Moraxella osloensis is a Gram-negative coccobacillus belonging to the family Moraxellaceae. Classified as a non-fermenter, it does not utilize carbohydrates through fermentation for energy production. While often considered low-virulence, its presence in patient samples can indicate a potential opportunistic infection, especially in vulnerable individuals. Accurate identification of this organism is necessary in clinical microbiology.
Morphology, Habitat, and Growth Profile
Characterization of Moraxella osloensis begins with microscopic examination. Gram staining reveals short, plump Gram-negative rods, often described as coccobacilli, appearing in pairs or short chains. Some strains may exhibit pleomorphism, with variations in size and shape, especially in older cultures.
M. osloensis is a strict aerobe, requiring oxygen for growth, and typically grows well between 33°C and 37°C. It is non-fastidious, growing on common laboratory media like Sheep Blood Agar and Tryptic Soy Agar. Colonies are usually visible within 24 to 48 hours, appearing small to medium, circular, translucent, and unpigmented.
The organism is widely distributed in the environment and is a common saprophyte on human skin and mucosal surfaces, particularly in the respiratory tract. While it often grows on blood agar without causing hemolysis, colonies can sometimes cause slight pitting of the agar surface. The presence of M. osloensis as normal flora makes the context of its isolation from a clinical specimen important for determining its significance.
Standard Biochemical Identification Tests
To differentiate M. osloensis from other Gram-negative non-fermenters, characteristic biochemical tests are performed. Isolates consistently yield a positive oxidase test, indicating the presence of cytochrome c oxidase. The catalase test, which detects the enzyme catalase, is also typically positive for this species.
A defining feature of M. osloensis is its non-saccharolytic metabolism; it does not utilize or produce acid from carbohydrates like glucose, distinguishing it from Enterobacterales. This is confirmed using the Oxidation-Fermentation (O-F) test, where no acid is produced in either the oxidative or fermentative tubes. The species is also generally negative for nitrate reduction, which helps distinguish it from certain other Gram-negative rods.
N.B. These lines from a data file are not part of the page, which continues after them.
(* ===== verification/WordGeometry.v ===== *)
(** WordGeometry: where a word lies, and whether a decode heard all of it
    (core/pipeline/acoustic_ledger/speech_anchor.rs and slot_ops.rs).

    Two words are the same word when their measured bursts or, where nothing was
    measured, their declared ranges say so.  A decode heard a whole word when the
    word keeps one encoder frame from each fence of the decode, or when the
    capture measured quiet at that fence. *)

From S2P Require Import Prelude.
From S2P Require Import Text.
From S2P Require Import GroupAlignment.
From S2P Require Import LedgerIdentity.
From S2P Require Import CaptureEvidence.
From S2P Require Import CaptureEnergy.
From S2P Require Import LedgerState.
From S2P Require Import LedgerCoverage.
From S2P Require Import LedgerDecision.
From S2P Require Import WordLabels.
#[local] Open Scope Z_scope.

Definition is_some {A} (x : option A) : bool := match x with Some _ => true | None => false end.

(* ------------------------------------------------------------------ *)
(** ** Bursts *)

Definition anchor_span (anchor : OccurrenceIdentity) (declared : Z * Z) : OccurrenceIdentity :=
  let '(start, end_) := declared in
  let clipped_start := Z.max start (sample_start anchor) in
  let clipped_end := Z.min end_ (sample_end anchor) in
  let '(span_start, span_end) := if clipped_start <? clipped_end then (clipped_start, clipped_end) else (start, end_) in
  mkOccurrence (session anchor) (capture_epoch anchor) span_start span_end.

Definition from_anchors (anchors : list OccurrenceIdentity) (declared : Z * Z) : WordAnchorIdentity :=
  mkWordAnchor anchors (map (λ anchor, anchor_span anchor declared) anchors).

Definition ranges_meet (a b : OccurrenceIdentity) : bool :=
  (sample_start a <? sample_end b) && (sample_start b <? sample_end a).

Definition spans_share (a b : OccurrenceIdentity) : bool :=
  declared_ranges_share_word (sample_start a) (sample_end a) (sample_start b) (sample_end b).

Definition shares_word (self other : WordAnchorIdentity) : bool :=
  existsb (λ l : OccurrenceIdentity * OccurrenceIdentity,
      existsb (λ r : OccurrenceIdentity * OccurrenceIdentity,
          same_capture l.1 r.1 && ranges_meet l.1 r.1 && spans_share l.2 r.2)
        (combine (wai_anchors other) (wai_spans other)))
    (combine (wai_anchors self) (wai_spans self)).

(** The last record of a word of this observation with these bounds. *)
Definition record_of (L : AcousticLedger) (slot : WordSlot) : option AnchorWordRecord :=
  List.find (λ record, bool_decide (ws_observation (awr_slot record) = ws_observation slot)
                       && (ws_sample_start (awr_slot record) =? ws_sample_start slot)
                       && (ws_sample_end (awr_slot record) =? ws_sample_end slot))
    (rev (lg_anchor_words L)).

(* ------------------------------------------------------------------ *)
(** ** Spelling lineage *)

(** A dictionary spelling of exactly this word. *)
Definition respells (word : WordSlot) (operation : SlotOperationReceipt) : option WordSlot :=
  match so_sources operation with
  | [source] =>
      if bool_decide (so_kind operation = SlotCorrect)
         && bool_decide (so_observation operation = ws_observation word)
         && bool_decide (so_outputs operation = [word])
         && (ws_sample_start source =? ws_sample_start word)
         && (ws_sample_end source =? ws_sample_end word)
         && bool_decide (occurrence (ws_observation source) = occurrence (ws_observation word))
      then Some source else None
  | _ => None
  end.

(** The operations from the last one back; a step goes on with the earlier ones. *)
Fixpoint spelling_source (word : WordSlot) (back : list SlotOperationReceipt) : option WordSlot :=
  if negb (bool_decide (ws_producer word = Lexicon)) then Some word
  else
    match back with
    | [] => None
    | operation :: earlier =>
        match respells word operation with
        | Some source => spelling_source source earlier
        | None => spelling_source word earlier
        end
    end.

Definition geometry_preserving_word_source (L : AcousticLedger) (source : WordSlot) : option WordSlot :=
  spelling_source source (rev (lg_slot_operations L)).

Definition complete_word_source (L : AcousticLedger) (source : WordSlot) : option WordSlot :=
  match geometry_preserving_word_source L source with
  | Some word =>
      if bool_decide (ws_observation word ∈ lg_word_pin_observations L)
         && match lg_complete_decoded_words L !! ws_observation word with
            | Some ranges => bool_decide ((ws_sample_start word, ws_sample_end word) ∈ ranges)
            | None => false
            end
      then Some word else None
  | None => None
  end.

Definition complete_word_slot (L : AcousticLedger) (source : WordSlot) : bool :=
  is_some (complete_word_source L source).

Definition push_new {A} `{EqDecision A} (l : list A) (x : A) : list A :=
  if bool_decide (x ∈ l) then l else l ++ [x].

Definition descendants (L : AcousticLedger) (source : WordSlot) : list WordSlot :=
  foldl (λ held operation,
      if existsb (λ s, bool_decide (s ∈ held)) (so_sources operation)
      then foldl push_new held (so_outputs operation) else held)
    [source] (lg_slot_operations L).

Definition slot_descends_from (L : AcousticLedger) (pin source : WordSlot) : bool :=
  bool_decide (pin ∈ descendants L source).

(* ------------------------------------------------------------------ *)
(** ** The same word *)

Definition word_anchor_identity (L : AcousticLedger) (slot : WordSlot) : option WordAnchorIdentity :=
  match geometry_preserving_word_source L slot with
  | Some slot => awr_identity <$> record_of L slot
  | None => None
  end.

Definition original_anchor_word_range (L : AcousticLedger) (slot : WordSlot) : option OccurrenceIdentity :=
  match geometry_preserving_word_source L slot with
  | Some slot => awr_original <$> record_of L slot
  | None => None
  end.

Definition word_anchor_source (L : AcousticLedger) (slot : WordSlot) : option (WordPin * nat) :=
  (λ record, (awr_original_pin record, awr_lexical_index record)) <$> record_of L slot.

(** A sequence binding names the source the candidate stands for. *)
Definition correspondence (L : AcousticLedger) (candidate source : WordSlot) : option bool :=
  match record_of L candidate with
  | Some record =>
      match awr_sequence_source record with
      | Some target =>
          if bool_decide (ws_observation target = ws_observation source)
          then Some (bool_decide (target = source)) else None
      | None => None
      end
  | None => None
  end.

Definition measured_as (measured : WordAnchorIdentity) (word : WordSlot) : bool :=
  existsb (λ span, same_capture span (occurrence (ws_observation word))
             && declared_ranges_share_word (sample_start span) (sample_end span)
                  (ws_sample_start word) (ws_sample_end word)) (wai_spans measured).

Definition same_anchored_word (L : AcousticLedger) (l r : WordSlot) : bool :=
  match match correspondence L l r with Some m => Some m | None => correspondence L r l end with
  | Some matches => matches
  | None =>
      match word_anchor_identity L l, word_anchor_identity L r with
      | Some a, Some b => shares_word a b
      | Some a, None => measured_as a r
      | None, Some b => measured_as b l
      | None, None =>
          same_capture (occurrence (ws_observation l)) (occurrence (ws_observation r))
          && declared_ranges_share_word (ws_sample_start l) (ws_sample_end l) (ws_sample_start r) (ws_sample_end r)
      end
  end.

Definition unmeasured_pair (L : AcousticLedger) (l r : WordSlot) : bool :=
  negb (is_some (word_anchor_identity L l)) && negb (is_some (word_anchor_identity L r)).

Definition same_anchor_assignment (L : AcousticLedger) (l r : WordSlot) : bool :=
  match word_anchor_identity L l, word_anchor_identity L r with
  | Some a, Some b => bool_decide (a = b)
  | _, _ => false
  end.

Definition has_whitespace (text : string) : bool := existsb is_whitespace (code_points text).

Definition coarse_word_source (L : AcousticLedger) (source : WordSlot) : bool :=
  negb (bool_decide (ws_observation source ∈ lg_word_pin_observations L))
  || (has_whitespace (ws_text source) && (length (slot_source_ranges L source) =? 1)%nat).

Definition declared_pin_targets_source (L : AcousticLedger) (source pin : WordSlot) : bool :=
  let shares start end_ := declared_ranges_share_word start end_ (ws_sample_start pin) (ws_sample_end pin) in
  shares (ws_sample_start source) (ws_sample_end source)
  || existsb (λ range, same_capture range (occurrence (ws_observation pin))
                       && shares (sample_start range) (sample_end range)) (slot_source_ranges L source).

Definition pins_meet (source pin : WordSlot) : bool :=
  (ws_sample_start source <? ws_sample_end pin) && (ws_sample_start pin <? ws_sample_end source).

Definition pin_targets_source (L : AcousticLedger) (source pin : WordSlot) : bool :=
  match word_anchor_identity L source with
  | Some _ => same_anchored_word L source pin
  | None =>
      match word_anchor_identity L pin with
      | Some identity =>
          same_anchored_word L source pin
          || (coarse_word_source L source && pins_meet source pin
              && existsb (λ anchor, same_capture anchor (occurrence (ws_observation source))
                            && (sample_start anchor <? ws_sample_end source)
                            && (ws_sample_start source <? sample_end anchor)) (wai_anchors identity))
      | None =>
          (bool_decide (ws_producer source = ManualHuman) && pins_meet source pin)
          || declared_pin_targets_source L source pin
      end
  end.

Definition one_word (text : string) : bool := (length (split_whitespace text) =? 1)%nat.

Definition word_slot_targets_pin (L : AcousticLedger) (source : WordSlot) (pin : OccurrenceIdentity) : bool :=
  bool_decide (ws_observation source ∈ lg_word_pin_observations L)
  && one_word (ws_text source) && is_anchored pin
  && same_capture pin (occurrence (ws_observation source))
  && pin_targets_source L source
       (source <| ws_sample_start := sample_start pin |> <| ws_sample_end := sample_end pin |>).

Section with_tables.
Context {tables : CharTables}.

Definition count_where {A} (p : A → bool) (l : list A) : nat := length (List.filter p l).

Definition repetition_target_ambiguous (L : AcousticLedger) (sources pins : list WordSlot) : bool :=
  existsb (λ pin,
      let key := normalize_word_token (ws_text pin) in
      let same_key slot := bool_decide (normalize_word_token (ws_text slot) = key) in
      negb (bool_decide (key = []))
      && ((1 <? count_where (λ source, same_anchored_word L source pin && same_key source) sources)%nat
          || existsb (λ source, same_anchored_word L source pin
                        && (1 <? count_where (λ other, same_anchored_word L source other && same_key other) pins)%nat)
               sources)) pins.

Definition SPARSE_LABEL_MIN_SPAN_MS : Z := 1500.
Definition SPARSE_LABEL_MAX_CHARS_PER_SEC : Z := 4.

Definition sparse_label_owner (L : AcousticLedger) (owner : OccurrenceIdentity) : bool :=
  match lg_capture_rate_hz L, text_of L owner with
  | Some rate, Some text =>
      let span := sat_sub (sample_end owner) (sample_start owner) in
      let chars := Z.of_nat (count_where is_alphanumeric (code_points text)) in
      (sat_mul rate SPARSE_LABEL_MIN_SPAN_MS <=? sat_mul span 1000)
      && (sat_mul chars rate <? sat_mul SPARSE_LABEL_MAX_CHARS_PER_SEC span)
  | _, _ => false
  end.
End with_tables.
Tributyrin hydrolysis is another differentiating test, often used to distinguish Moraxella catarrhalis from other members of the genus. M. osloensis is typically negative for tributyrin hydrolysis, which helps narrow down the identification within the Moraxella group. While commercial identification kits are commonly used in clinical laboratories, they can sometimes struggle to reliably identify M. osloensis due to the similarity in biochemical profiles among various Moraxella species.
Molecular and Automated Confirmation Methods
When conventional biochemical tests or commercial kits fail to provide definitive identification, modern, high-throughput technologies are employed. Matrix-Assisted Laser Desorption/Ionization Time-of-Flight Mass Spectrometry (MALDI-TOF MS) is often the method of choice due to its speed and accuracy. This technique creates a unique protein fingerprint of the isolate, primarily focusing on ribosomal proteins, which is compared against a comprehensive database of known microbial spectra.
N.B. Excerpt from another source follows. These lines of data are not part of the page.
Definition provisional_apple_revision (L : AcousticLedger) (observation : ObservationIdentity) (sources : list WordSlot) : bool :=
  bool_decide (producer observation = Apple)
  && negb (bool_decide (sources = []))
  && forallb (λ source, bool_decide (ws_producer source = Apple)) sources
  && match word_evidence_input L observation with
     | Some input =>
         forallb (λ source, existsb (λ pin, (sw_sample_start pin =? ws_sample_start source)
                                            && (sw_sample_end pin =? ws_sample_end source)) (wei_words input)) sources
     | None => false
     end
  && negb (existsb (λ c, existsb (names (targets_of sources)) (wa_targets c) && negb (bool_decide (wa_whisper c = [])))
             (was_components (lg_word_adjudication L))).

(** The decode of the observation: its saved window, or the one its words share. *)
Definition observed_decode (L : AcousticLedger) (observation : ObservationIdentity) : option (Z * Z) :=
  match lg_decoded_word_windows L !! observation with
  | Some decode => Some decode
  | None =>
      match word_evidence_input L observation with
      | Some input =>
          match wei_words input with
          | [] => None
          | pin :: _ =>
              match sw_decode pin with
              | Some decode =>
                  if forallb (λ pin, bool_decide (sw_decode pin = Some decode)) (wei_words input)
                  then Some decode else None
              | None => None
              end
          end
      | None => None
      end
  end.

Definition asr_source_scope_complete (L : AcousticLedger) (observation : ObservationIdentity) (sources : list WordSlot) : bool :=
  if bool_decide (producer observation = ManualHuman)
     || forallb (coarse_word_source L) sources
     || provisional_apple_revision L observation sources
  then true
  else
    match observed_decode L observation with
    | None => false
    | Some (start, end_) =>
        (start <? end_)
        && forallb (λ range, same_capture range (occurrence observation)
                             && (start <=? sample_start range) && (sample_end range <=? end_))
             (word_source_ranges L sources)
    end.

(* ------------------------------------------------------------------ *)
(** ** The hypothesis of an observation *)

Definition word_count (text : string) : nat := length (split_whitespace text).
MALDI-TOF MS can identify M. osloensis rapidly, often within minutes of culture growth. However, its accuracy relies heavily on the completeness of the spectral database; misidentification can occur if the database lacks sufficient reference spectra for atypical strains. Despite limitations in complex cases, its reliability for identifying most clinical isolates has revolutionized the workflow for Gram-negative non-fermenters.
For ambiguous or novel isolates, 16S rRNA gene sequencing remains the gold standard for definitive identification. This method involves amplifying and sequencing the gene that codes for the small subunit of the ribosomal RNA, which serves as a highly conserved molecular clock for bacteria. A sequence match of 98% or greater with a known M. osloensis sequence in a public database, such as GenBank, provides the highest confidence for species assignment.
Context of Isolation
Understanding the source and condition of the patient is paramount when Moraxella osloensis is isolated, as it frequently acts as a harmless colonizer. The bacterium is considered an opportunistic pathogen, possessing low virulence.
It primarily causes infection in individuals with compromised immune systems or pre-existing conditions. Immunosuppression due to cancer, chemotherapy, or chronic disease significantly increases the risk of invasive infection.
Infections due to M. osloensis are varied but often involve sites related to indwelling medical devices, such as central venous catheter infections. It has also been implicated in serious, though rare, conditions including bacteremia, endocarditis, meningitis, and osteomyelitis.
Determining whether the isolate is a true pathogen or simply a contaminant requires careful correlation with the patient’s clinical presentation and the source of the specimen.